-- Provided information --
════════════════════

(** When [pd.read_csv] raises, [process_csv] raises the same exception
    after [cleanup]; it logs "Error processing CSV: ..." exactly when the
    exception derives from [Exception], and it sets up no driver and
    writes no manifest. *)
Theorem process_csv_read_failure :
  forall (W : Type) (env : Env W) (libs : Libs) (csv_path output_dir : string)
         (st : state W) (w1 w2 : W) (e : exn),
    driver st = None ->
    respond env (Mkdir (path_join output_dir "screenshots")) (world st)
    = (w1, Ok tt) ->
    respond env (ReadCsv csv_path) w1 = (w2, Raise e) ->
    exists st' evs,
      process_csv env libs csv_path output_dir st = (st', Raise e)
      /\ driver st' = None
      /\ trace st' = (evs ++ trace st)%list
      /\ error_lines evs
         = (if is_Exception e
            then ["Error processing CSV: " ++ str_exn e] else [])
      /\ existsb is_setup_event evs = false
      /\ csv_written evs = [].
Proof.
  intros W env libs csv_path output_dir st w1 w2 e Hnone Hmk Hrd.
  rewrite (process_csv_unfold env libs csv_path output_dir st w1 Hmk).
  unfold try_finally, try_except, process_csv_body.
  unfold bind at 1, call_ at 1. cbn [world]. rewrite Hrd.
  destruct (is_Exception e).
  - rewrite bind_log. cbn [raise]. rewrite cleanup_spec.
    cbn [driver record]. rewrite Hnone.
    eexists.
    exists [Logged ERROR ("Error processing CSV: " ++ str_exn e);
            Called (ReadCsv csv_path) (Raise e);
            Called (Mkdir (path_join output_dir "screenshots")) (Ok tt)].
    repeat split.
  - rewrite cleanup_spec. cbn [driver]. rewrite Hnone.
    eexists.
    exists [Called (ReadCsv csv_path) (Raise e);
            Called (Mkdir (path_join output_dir "screenshots")) (Ok tt)].
    repeat split.
Qed.

Lemma process_csv_read_failure_witness :
  exists st' evs,
    process_csv page_env plain_libs "missing.csv" "out"
      (fresh (faulty_page [] 1 (PyException "No such file: missing.csv")))
    = (st', Raise (PyException "No such file: missing.csv"))
    /\ driver st' = None
    /\ trace st' = (evs ++ [])%list
    /\ error_lines evs = ["Error processing CSV: No such file: missing.csv"].
Proof.
  destruct (process_csv_read_failure Page page_env plain_libs
              "missing.csv" "out"
              (fresh (faulty_page [] 1 (PyException "No such file: missing.csv")))
              (faulty_page [] 0 (PyException "No such file: missing.csv"))
              (page_of [] []) (PyException "No such file: missing.csv")
              eq_refl eq_refl eq_refl)
    as (st' & evs & H & Hd & Ht & He & _).
  exists st', evs. repeat split; assumption.
Defined.

(** A data frame without columns is an error: [process_csv] raises
    [ValueError] "CSV file has no columns", logged once where it is raised
    and once by the handler, and sets up no driver. *)
Theorem process_csv_no_columns :
  forall (W : Type) (env : Env W) (libs : Libs) (csv_path output_dir : string)
         (st : state W) (w1 w2 : W) (df : DataFrame),
    driver st = None ->
    respond env (Mkdir (path_join output_dir "screenshots")) (world st)
    = (w1, Ok tt) ->
    respond env (ReadCsv csv_path) w1 = (w2, Ok df) ->
    shape1 df = 0 ->
    exists st' evs,
      process_csv env libs csv_path output_dir st
      = (st', Raise (ValueError "CSV file has no columns"))
      /\ driver st' = None
      /\ trace st' = (evs ++ trace st)%list
      /\ error_lines evs
         = ["Error processing CSV: CSV file has no columns";
            "CSV file has no columns"]
      /\ existsb is_setup_event evs = false
      /\ csv_written evs = [].
Proof.
  intros W env libs csv_path output_dir st w1 w2 df Hnone Hmk Hrd Hshape.
  rewrite (process_csv_unfold env libs csv_path output_dir st w1 Hmk).
  unfold try_finally, try_except, process_csv_body.
  unfold bind at 1, call_ at 1. cbn [world]. rewrite Hrd, Hshape.
  cbn [Nat.eqb]. rewrite bind_log. cbn [raise is_Exception].
  rewrite bind_log. cbn [raise]. rewrite cleanup_spec.
  cbn [driver record]. rewrite Hnone.
  eexists.
  exists [Logged ERROR "Error processing CSV: CSV file has no columns";
          Logged ERROR "CSV file has no columns";
          Called (ReadCsv csv_path) (Ok df);
          Called (Mkdir (path_join output_dir "screenshots")) (Ok tt)].
  repeat split.
Qed.

Lemma process_csv_no_columns_witness :
  exists st' evs,
    process_csv page_env plain_libs "urls.csv" "out" (fresh (page_of [] []))
    = (st', Raise (ValueError "CSV file has no columns"))
    /\ driver st' = None
    /\ trace st' = (evs ++ [])%list
    /\ existsb is_setup_event evs = false.
Proof.
  destruct (process_csv_no_columns Page page_env plain_libs "urls.csv" "out"
              (fresh (page_of [] [])) (page_of [] []) (page_of [] []) []
              eq_refl eq_refl eq_refl eq_refl)
    as (st' & evs & H & Hd & Ht & _ & Hs & _).
  exists st', evs. repeat split; assumption.
Defined.

(** When the URLs are there and Chrome does not start, [process_csv]
    raises the exception of Chrome: no item is processed (after the failed
    start the only events are log lines), no session is opened or quit and
    no manifest is written. *)
Theorem process_csv_setup_failure :
  forall (W : Type) (env : Env W) (libs : Libs) (csv_path output_dir : string)
         (st : state W) (w1 w2 w3 : W) (df : DataFrame) (e : exn),
    driver st = None ->
    respond env (Mkdir (path_join output_dir "screenshots")) (world st)
    = (w1, Ok tt) ->
    respond env (ReadCsv csv_path) w1 = (w2, Ok df) ->
    shape1 df <> 0 ->
    first_column df <> [] ->
    respond env (NewChrome (chrome_arguments (headless st))) w2
    = (w3, Raise e) ->
    exists st' evs,
      process_csv env libs csv_path output_dir st = (st', Raise e)
      /\ driver st' = None
      /\ world st' = w3
      /\ trace st' = (evs ++ trace st)%list
      /\ filter is_call evs
         = [Called (NewChrome (chrome_arguments (headless st))) (Raise e);
            Called (ReadCsv csv_path) (Ok df);
            Called (Mkdir (path_join output_dir "screenshots")) (Ok tt)]
      /\ opened evs = [] /\ quitted evs = []
      /\ csv_written evs = [].
Proof.
  intros W env libs csv_path output_dir st w1 w2 w3 df e
         Hnone Hmk Hrd Hshape Hcol Hch.
  rewrite (process_csv_unfold env libs csv_path output_dir st w1 Hmk).
  unfold try_finally, try_except, process_csv_body.
  unfold bind at 1, call_ at 1. cbn [world]. rewrite Hrd.
  apply Nat.eqb_neq in Hshape. rewrite Hshape.
  destruct (first_column df) as [|u us]; [contradiction Hcol; reflexivity | ].
  rewrite bind_log. unfold bind at 1.
  rewrite (setup_driver_raise_eq env _ w3 e) by exact Hch.
  cbn [driver headless world trace record].
  destruct (is_Exception e); destruct (is_WebDriverException e);
    rewrite ?bind_log; cbn [raise]; rewrite cleanup_spec;
    cbn [driver record]; rewrite Hnone;
    match goal with
    | |- exists st' evs, (?S, _) = _ /\ _ =>
        let t := eval cbn in (trace S) in
        let p := prefix_of t (trace st) in
        exists S, p
    end;
    repeat split.
Qed.
(** * Token authentication middleware for go-json-rest

    A shallow embedding of the package [tokenauth] and the properties of its
    auth gate, header decoder and credential primitives.

    The repository holds two revisions of the package:
    - [src/token.go]: the gate reads the Authorization header only, the
      header decoder returns the decoded bytes, and the token entropy is a
      field of the middleware;
    - [src/unnamed/part_001]: the gate also accepts an [access_token] query
      parameter, the header decoder returns the value as it came over the
      wire, and the token entropy is a package variable.
    Each revision is embedded in a module of its own ([TokenGo], [Part001]).

    The Go standard library pieces the package calls (URL-safe base64,
    [strings.SplitN], [subtle.ConstantTimeCompare], [crypto/rand], [make])
    and the go-json-rest request and response types are modelled in the
    modules that come first.  A Go [string] is a sequence of bytes: here a
    [string] of 8-bit [ascii] characters. *)

From Stdlib Require Import ZArith Ascii String Lia.
From stdpp Require Import gmap strings list.

Open Scope Z_scope.

(** ** Go values shared by both revisions *)

Module Go.

(** [error] values are made with [errors.New]; the message identifies them. *)
Definition error : Type := string.

(** [uint(b)] for a byte [b]. *)
Definition uint (b : ascii) : Z := Z.of_N (N_of_ascii b).

(** [byte(v)]: conversion of an unsigned integer to a byte keeps the low
    eight bits. *)
Definition byte (v : Z) : ascii := ascii_of_N (Z.to_N (v mod 256)).

(** [uint32(v)] wrap-around. *)
Definition uint32 (v : Z) : Z := v mod 4294967296.

(** [make([]byte, n)]: a slice of [n] zero bytes; a negative length makes
    the runtime panic ("makeslice: len out of range"), rendered as [None]. *)
Definition make_bytes (n : Z) : option string :=
  if n <? 0 then None
  else Some (string_of_list_ascii (replicate (Z.to_nat n) "000"%char)).

(** The result of a call that may panic instead of returning. *)
Inductive outcome (A : Type) : Type :=
| Panics : outcome A
| Returns : A -> outcome A.
Arguments Panics {A}.
Arguments Returns {A} _.

End Go.

(** ** [strings.SplitN(s, sep, 2)] for a one-byte separator *)

Module Strings.

(** [SplitN2 s sep] is [strings.SplitN(s, string(sep), 2)]: the text before
    the first [sep] and the text after it, or [s] alone when there is no
    [sep] in it. *)
Fixpoint SplitN2 (s : string) (sep : ascii) : list string :=
  match s with
  | EmptyString => [EmptyString]
  | String c rest =>
      if Ascii.eqb c sep then [EmptyString; rest]
      else match SplitN2 rest sep with
           | head :: tail => String c head :: tail
           | [] => []
           end
  end.
(** * Radarr MCP server: the tool handlers and the gateway client

    A shallow embedding of [radarr-mcp-server.py].  JSON payloads are
    values of [json]; a Python exception is the left summand of [res];
    the upstream service, the HTTP session, the clock and the two
    library renderings the program relies on ([str] of an interpreter
    error, [json.dumps]) are the fields of [runtime].  A handler is a
    function from the requests sent so far to its result and the
    requests sent afterwards, so that the calls a handler issues can be
    counted and compared.  A text is held as its UTF-8 bytes and read
    by characters wherever Python reads it so.

    Calls to [logger] have no effect on results and are left out.  The
    lazily created [session] object, which every request reuses, has no
    effect on results either; its life cycle ([get_session], [cleanup])
    is modelled on its own.  The thirteen tools and the two resources
    are embedded; [int], which movie_details applies to its argument,
    is taken as given. *)

From Stdlib Require Import ZArith QArith List String Ascii Bool Lia.
From Stdlib Require Import DecimalString Permutation Sorted.
Import ListNotations.
Close Scope Q_scope.
Open Scope Z_scope.
Open Scope string_scope.
Set Warnings "-register-all".

(* ===================================================================== *)
(** ** JSON values as Python sees them *)

(** What [response.json()] yields and what the handlers return.  A dict
    keeps its insertion order; [JFloat] stands for a finite float, held
    as the rational it denotes (the handlers compare numbers and pass
    them on, they never compute with them).  The tokens NaN and Infinity
    are no JSON and have no counterpart here. *)
Inductive json : Type :=
| JNull
| JBool (b : bool)
| JInt (n : Z)
| JFloat (q : Q)
| JStr (s : string)
| JList (l : list json)
| JDict (d : list (string * json)).

Definition type_name (v : json) : string :=
  match v with
  | JNull => "NoneType"
  | JBool _ => "bool"
  | JInt _ => "int"
  | JFloat _ => "float"
  | JStr _ => "str"
  | JList _ => "list"
  | JDict _ => "dict"
  end.

(** Exceptions the interpreter raises on its own, named by their cause. *)
Inductive pyerr : Type :=
| NoAttribute (ty attr : string)         (* AttributeError: x.get, x.sort *)
| NotSubscriptable (ty : string)         (* TypeError: x[i] on None or a number *)
| BadIndex (ty : string) (idx : json)    (* x["k"] on a list or str, d[:n] on a dict *)
| MissingKey (k : json)                  (* KeyError *)
| IndexOutOfRange (ty : string)          (* IndexError *)
| NotIterable (ty : string)              (* TypeError: for .. in x *)
| NoLen (ty : string)                    (* TypeError: len(x) *)
| Unsupported (op ty1 ty2 : string)      (* TypeError: x + y, x < y *)
| BadDateString (s : string)             (* ValueError from strptime *)
| DateOutOfRange.                        (* OverflowError from date arithmetic *)

(** Every exception below derives from Python's [Exception]. *)
Inductive exn : Type :=
| ClientError (msg : string)   (* aiohttp.ClientError, with its str *)
| Exception (msg : string)     (* Exception(msg) *)
| Foreign (msg : string)       (* another exception leaving the session *)
| Builtin (e : pyerr).

Definition res (A : Type) : Type := (exn + A)%type.

Definition ok {A} (a : A) : res A := inr a.
Definition raise {A} (e : exn) : res A := inl e.
Definition fail {A} (e : pyerr) : res A := inl (Builtin e).

Definition bind_res {A B} (m : res A) (k : A -> res B) : res B :=
  match m with
  | inl e => inl e
  | inr a => k a
  end.

Declare Scope res_scope.
Delimit Scope res_scope with res.
Notation "x <- m ;; k" := (bind_res m (fun x => k))
  (at level 61, m at next level, right associativity) : res_scope.

Fixpoint mapM {A B} (f : A -> res B) (l : list A) : res (list B) :=
  match l with
  | [] => ok []
  | a :: l' =>
      bind_res (f a) (fun b => bind_res (mapM f l') (fun bs => ok (b :: bs)))
  end.

Fixpoint filterM {A} (f : A -> res bool) (l : list A) : res (list A) :=
  match l with
  | [] => ok []
  | a :: l' =>
      bind_res (f a) (fun keep =>
      bind_res (filterM f l') (fun r => ok (if keep then a :: r else r)))
  end.

(* --------------------------------------------------------------------- *)
(** *** Dict access, subscripts, slices, truth *)

Fixpoint lookup (k : string) (d : list (string * json)) : option json :=
  match d with
  | [] => None
  | (k', v) :: d' => if String.eqb k k' then Some v else lookup k d'
  end.

(** [v.get(k, dflt)] *)
Definition get (v : json) (k : string) (dflt : json) : res json :=
  match v with
  | JDict d => ok (match lookup k d with Some x => x | None => dflt end)
  | _ => fail (NoAttribute (type_name v) "get")
  end.

(** [v.get(k)] *)
Definition get_ (v : json) (k : string) : res json := get v k JNull.

(** A [str] is held as its UTF-8 bytes, a lone surrogate as the three
    bytes the same scheme gives it.  Equality, order and concatenation
    of texts are those of their bytes; length, subscripts, slices and
    iteration go by characters.  A character is a byte that is no
    continuation byte, with the continuation bytes that follow it. *)
Definition continuation (c : ascii) : bool :=
  let n := nat_of_ascii c in ((128 <=? n) && (n <? 192))%nat.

════════════════════

When a line in the records holds the string "handlers", copy that line.

-- Final answer --
(** * Radarr MCP server: the tool handlers and the gateway client
(** What [response.json()] yields and what the handlers return.  A dict
    as the rational it denotes (the handlers compare numbers and pass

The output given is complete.